Passados já 4 anos de regresso a Lisboa, sinto que já atingi vários objectivos na minha carreira, ganhei prémios (um deles a nível europeu, importantissimo e milionário!) e bolsas. Sinto-me realizada. E de cada vez que vou para fora em trabalho sei que fiz a escolha certa , o que me deixa orgulhosa. Nós temos condições boas em institutos de renome no nosso país e faz-se ciência de qualidade e competitiva. Sinto que quero continuar esta luta de ser uma das pessoas que ajuda a pôr Portugal no mapa da ciência de topo e caminho nesta ambição de criar, aqui, o meu próprio laboratório. Apesar de ainda nos faltarem uns passos para atingir a igualdade com outras profissões e deixarmos de ser meros bolseiros, o futuro, finalmente, parece promissor. Não sinto que me faltem condições para atingir os mesmo objectivos com que, há 6 anos atrás, sonhava. Por vezes, sinto que temos que seguir o que o nosso instinto diz e ir à luta, expormo-nos, determinados e incansáveis.

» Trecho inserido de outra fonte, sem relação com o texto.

(* ===== verification/LockLifecycleClaims.v ===== *)
(** * Correctness of the lock and wait lifecycle

    Blocking as a property of the grant map, the invariant of the state, what
    draining does, and its measure; then the claims. *)

From S2P Require Import Prelude Platform LockLifecycle.

(** ** Blocking grants *)

Lemma blocking_grants_nil grants r key :
  BlockingGrants grants r key = [] <-> forall id g, grants !! id = Some g -> blocks r key g = false.
Proof.
  unfold BlockingGrants, string_sort. split.
  - intros H id g Hg. apply not_true_is_false. intros Hb.
    assert (mg_grant_id (gr_grant g) ∈ ([] : list string)) as Hin; [|by apply not_elem_of_nil in Hin].
    rewrite <- H, merge_sort_Permutation. apply list_elem_of_fmap. exists (id, g). split; [done|].
    apply list_elem_of_filter. split; [done|]. by apply elem_of_map_in_order.
  - intros H. apply Permutation_nil_r. rewrite merge_sort_Permutation.
    replace (filter _ _) with (@nil (string * GrantRecord)); [done|]. symmetry.
    destruct (filter _ _) as [|[id g] l] eqn:Hf; [done|]. exfalso.
    assert ((id, g) ∈ (id, g) :: l) as Hin by apply list_elem_of_here. rewrite <- Hf in Hin.
    apply list_elem_of_filter in Hin as [Hb Hin]. apply elem_of_map_in_order in Hin.
    cbn [snd] in Hb. by rewrite (H id g Hin) in Hb.
Qed.

Lemma compatible_sym a b : MGALockModesCompatible a b = MGALockModesCompatible b a.
Proof. destruct a, b; vm_compute; reflexivity. Qed.

(** ** Grant identifiers *)

Lemma string_app_inj_length (a a' b b' : string) :
  String.length a = String.length a' -> (a +:+ b)%string = (a' +:+ b')%string -> a = a' /\ b = b'.
Proof.
  revert a'. induction a as [|c a IH]; intros [|c' a'] Hl H; try done.
  injection H as -> H. simpl in Hl. destruct (IH a' ltac:(lia) H) as [-> ->]. done.
Qed.

Lemma grant_id_inj r r' g g' :
  String.length r = String.length r' -> MakeGrantId r g = MakeGrantId r' g' -> g = g'.
Proof.
  intros Hl H. unfold MakeGrantId in H. apply (inj (String.app "grant:")) in H.
  apply string_app_inj_length in H as [_ H]; [|done]. apply (inj (String.app ":")) in H. by apply to_string_inj.
Qed.

(** ** The invariant *)

(** A grant record describes the request it was made for. *)
Record grant_ok (generation : N) (id : string) (g : GrantRecord) : Prop := {
  go_id : id = MakeGrantId (mq_request_id (gr_request g)) (mg_grant_generation (gr_grant g));
  go_grant_id : mg_grant_id (gr_grant g) = id;
  go_generation : mg_grant_generation (gr_grant g) <= generation;
  go_length : String.length (mq_request_id (gr_request g)) = 36%nat;
  go_key : gr_resource_key g = ResourceKey (gr_request g);
  go_owner : mg_owner_uuid (gr_grant g) = mq_owner_uuid (gr_request g);
  go_owner_kind : mg_owner_kind (gr_grant g) = mq_owner_kind (gr_request g);
  go_mode : mg_granted_mode (gr_grant g) = mq_mode (gr_request g) }.

Record wait_ok (id : string) (w : WaitRecord) : Prop := {
  wo_id : mw_wait_id (wtr_wait w) = id;
  wo_length : String.length (mq_request_id (wtr_request w)) = 36%nat;
  wo_key : wtr_resource_key w = ResourceKey (wtr_request w);
  wo_owner : mw_owner_uuid (wtr_wait w) = mq_owner_uuid (wtr_request w) }.

(** Two grants that may be held together. *)
Definition coexist (g1 g2 : GrantRecord) : Prop :=
  gr_resource_key g1 = gr_resource_key g2 -> SameOwner (gr_request g1) (gr_grant g2) = false ->
  MGALockModesCompatible (mg_granted_mode (gr_grant g1)) (mg_granted_mode (gr_grant g2)) = true.

Record lifecycle_ok (s : MGALockWaitLifecycle) : Prop := {
  lo_grants : forall id g, lf_grants s !! id = Some g -> grant_ok (lf_generation s) id g;
  lo_waits : forall id w, lf_waits s !! id = Some w -> wait_ok id w;
  lo_queue : forall id, id ∈ lf_wait_order s <-> is_Some (lf_waits s !! id);
  lo_exclusion : forall id1 id2 g1 g2, lf_grants s !! id1 = Some g1 -> lf_grants s !! id2 = Some g2 ->
    coexist g1 g2 }.

Lemma same_owner_sym gen id1 id2 g1 g2 :
  grant_ok gen id1 g1 -> grant_ok gen id2 g2 ->
  SameOwner (gr_request g1) (gr_grant g2) = SameOwner (gr_request g2) (gr_grant g1).
Proof.
  intros [] []. unfold SameOwner. rewrite go_owner0, go_owner1, go_owner_kind0, go_owner_kind1.
  f_equal; apply bool_decide_ext; split; congruence.
Qed.

Lemma default_lifecycle_ok : lifecycle_ok MGALockWaitLifecycle_default.
Proof.
  split; simpl; intros *; rewrite ?lookup_empty; try done.
  split; [intros H; by apply not_elem_of_nil in H|intros H; by destruct (is_Some_None H)].
Qed.

(** ** Elementary updates *)

Lemma count_ok m s : lifecycle_ok s -> lifecycle_ok (count m s).
Proof. by intros []. Qed.

Lemma push_deadlock_ok r s : lifecycle_ok s -> lifecycle_ok (push_deadlock r s).
Proof. by intros []. Qed.

Lemma erase_wait_ok id s : lifecycle_ok s -> lifecycle_ok (erase_wait id s).
Proof.
  intros []. split; simpl; try done.
  - intros id' w. rewrite lookup_delete_Some. intros [_ H]. by apply lo_waits0.
  - intros id'. unfold RemoveWaitOrder. rewrite list_elem_of_filter, lo_queue0. split.
    + intros [Hne H]. by rewrite lookup_delete_ne.
    + intros [w H]. apply lookup_delete_Some in H as [Hne H]. split; [done|by exists w].
Qed.

Lemma erase_waits_ok ids s : lifecycle_ok s -> lifecycle_ok (erase_waits ids s).
Proof. revert s. induction ids as [|id ids IH]; intros s H; [done|]. by apply IH, erase_wait_ok. Qed.

Lemma set_grants_subset_ok grants s :
  grants ⊆ lf_grants s -> lifecycle_ok s -> lifecycle_ok (set_grants grants s).
Proof.
  intros Hsub []. split; simpl; try done.
  - intros id g H. apply lo_grants0. by eapply lookup_weaken.
  - intros id1 id2 g1 g2 H1 H2. eapply lo_exclusion0; by eapply lookup_weaken.
Qed.

(** Rewriting the record of a wait without touching what the invariant reads. *)
Definition same_wait (w w' : WaitRecord) : Prop :=
  mw_wait_id (wtr_wait w) = mw_wait_id (wtr_wait w') /\ wtr_request w = wtr_request w' /\
  wtr_resource_key w = wtr_resource_key w' /\ mw_owner_uuid (wtr_wait w) = mw_owner_uuid (wtr_wait w').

Se receberia melhor no UK ou num outro país da Europa? Se, por vezes, também me sinto desanimada com as condições precárias que a ciência ainda tem em Portugal? Sem dúvida, mas nunca segui esta área a pensar que iria ser rica ou por establidade (infelizmente), mas sim por paixão. Riqueza para mim é acordar todos os dias com uma felicidade louca de vir trabalhar, de continuar a manter ao longo destes anos este entusiasmo e dedicação pelo meu trabalho, de ser feliz no meu dia a dia, de sorrir todos os dias e de fazer o que adoro, que me motiva cada vez mais a lutar para seguir em frente. E claro, a juntar a tudo isto ainda tenho o meu sol Português, uma mesa recheada de amigos e boa cerveja, e o privilégio de ter a família por perto. Estas coisas o dinheiro não compra e isso é algo que só aprendemos com a vida. Por cá continuo: feliz e a puxar a nossa boa ciência em Portugal e a mostrar que, quando queremos, tudo é possível!